On Wednesday, Coinbase shares fell 10% amid the Federal Reserve’s more hawkish monetary policy. Shortly after, Ark Invest, led by Cathie Wood, sold 13,780 Coinbase shares from its Fintech Innovation ETF (ARKF) for $3.9 million.
The sale was Ark’s biggest stock selloff since September 23, the previous time they sold $2.8 million worth of Coinbase shares. Ark's investment strategy generally tends to avoid a single holding accounting for more than 10% of an ETF portfolio, which helps ensure the fund's diversification. Therefore, once Coinbase's proportion in the ARKF fund fluctuates significantly, Ark will often rebalance. This means that when Coinbase’s market capitalization rises or falls, Ark may adjust its holdings accordingly.
As of December 18, Coinbase remains the second largest holding of the ARKF ETF, with a weight of 9.9%, second only to Spotify. According to the latest disclosure, ARKF currently holds Coinbase shares with a market value of approximately $110 million. Despite this, the ARKF fund as a whole has performed well this year, up about 54% so far.
The Fed's hawkish comments caused shock
Coinbase's stock price plummeted on Wednesday, just as the Federal Reserve announced a 25 basis point rate cut, and market sentiment shifted. Fed Chairman Powell's speech was clearly hawkish, and he lowered the expectation of rate cuts in 2025 from four to two, which made the market uneasy. BRN analyst Valentin Fournier pointed out in a communication with The Block that although signs of inflation are still obvious, this unexpected policy shift has caused a strong market reaction, especially when investors are full of uncertainty about the Fed's future policy path.

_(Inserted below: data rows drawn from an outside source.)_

(** * zapwrapper: the retention-aware logger factory

    A shallow embedding of [pkg/zapwrapper/zapwrapper.go] (function
    [NewLogger]) together with the collaborators it drives: Go's [time]
    formatting, the host file system ([os.Stat], [os.ReadDir],
    [os.Remove]), [sort.Slice], the lumberjack file writer and the part of
    zap's core/encoder machinery that decides what reaches each sink.

    Conventions of the model
    - a wall-clock reading is an integer number of nanoseconds since the
      Unix epoch, read in a zone with a constant offset (UTC);
    - the file system is the state of the one path handed to [NewLogger];
      the source builds every other path as [filepath + "/" + name], and
      the model hands [name] to the operation on that directory;
    - a Go run-time panic is an explicit outcome. *)

From Stdlib Require Import ZArith Ascii String Lia OrdersEx.
From stdpp Require Import gmap strings list fin_maps sorting.

Local Open Scope string_scope.
Local Open Scope Z_scope.

(** ** Decimal digits, shared by [time.appendInt] and [strconv.Itoa] *)

Module strconv.

Definition digitChar (d : Z) : ascii := ascii_of_N (48 + Z.to_N (d mod 10)).

(** The digits of [u >= 0], most significant first; [fuel] bounds the
    number of further divisions by ten. *)
Fixpoint digitsAux (fuel : nat) (u : Z) (acc : string) : string :=
  let acc' := String (digitChar u) acc in
  match fuel with
  | O => acc'
  | S fuel' => if u / 10 =? 0 then acc' else digitsAux fuel' (u / 10) acc'
  end.

Definition digits (u : Z) : string := digitsAux (Z.to_nat (Z.log2 u)) u "".

Definition Itoa (x : Z) : string :=
  (if x <? 0 then "-" else "") +:+ digits (Z.abs x).

End strconv.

Not only the stock market, but the cryptocurrency market has also been significantly affected. Although Bitcoin briefly rose after the rate cut, the market's sentiment was still affected by Powell's speech. Bitcoin fell from $108,000 to below $100,000 in the short period before the speech. Although the subsequent rebound has eased, this fluctuation still significantly affects the stability of the market. Currently, Bitcoin is trading stably around $102,419.
At the same time, Powell reiterated that the Fed cannot hold Bitcoin without congressional approval, a statement that the market interpreted as a possible hindrance to President Trump's proposed "strategic Bitcoin reserve" plan. Trump and Wyoming Senator Cynthia Loomis' proposal that the U.S. Treasury purchase 1 million Bitcoins over the next five years is contrary to the Fed's position, so Powell's remarks may have further increased investor uncertainty.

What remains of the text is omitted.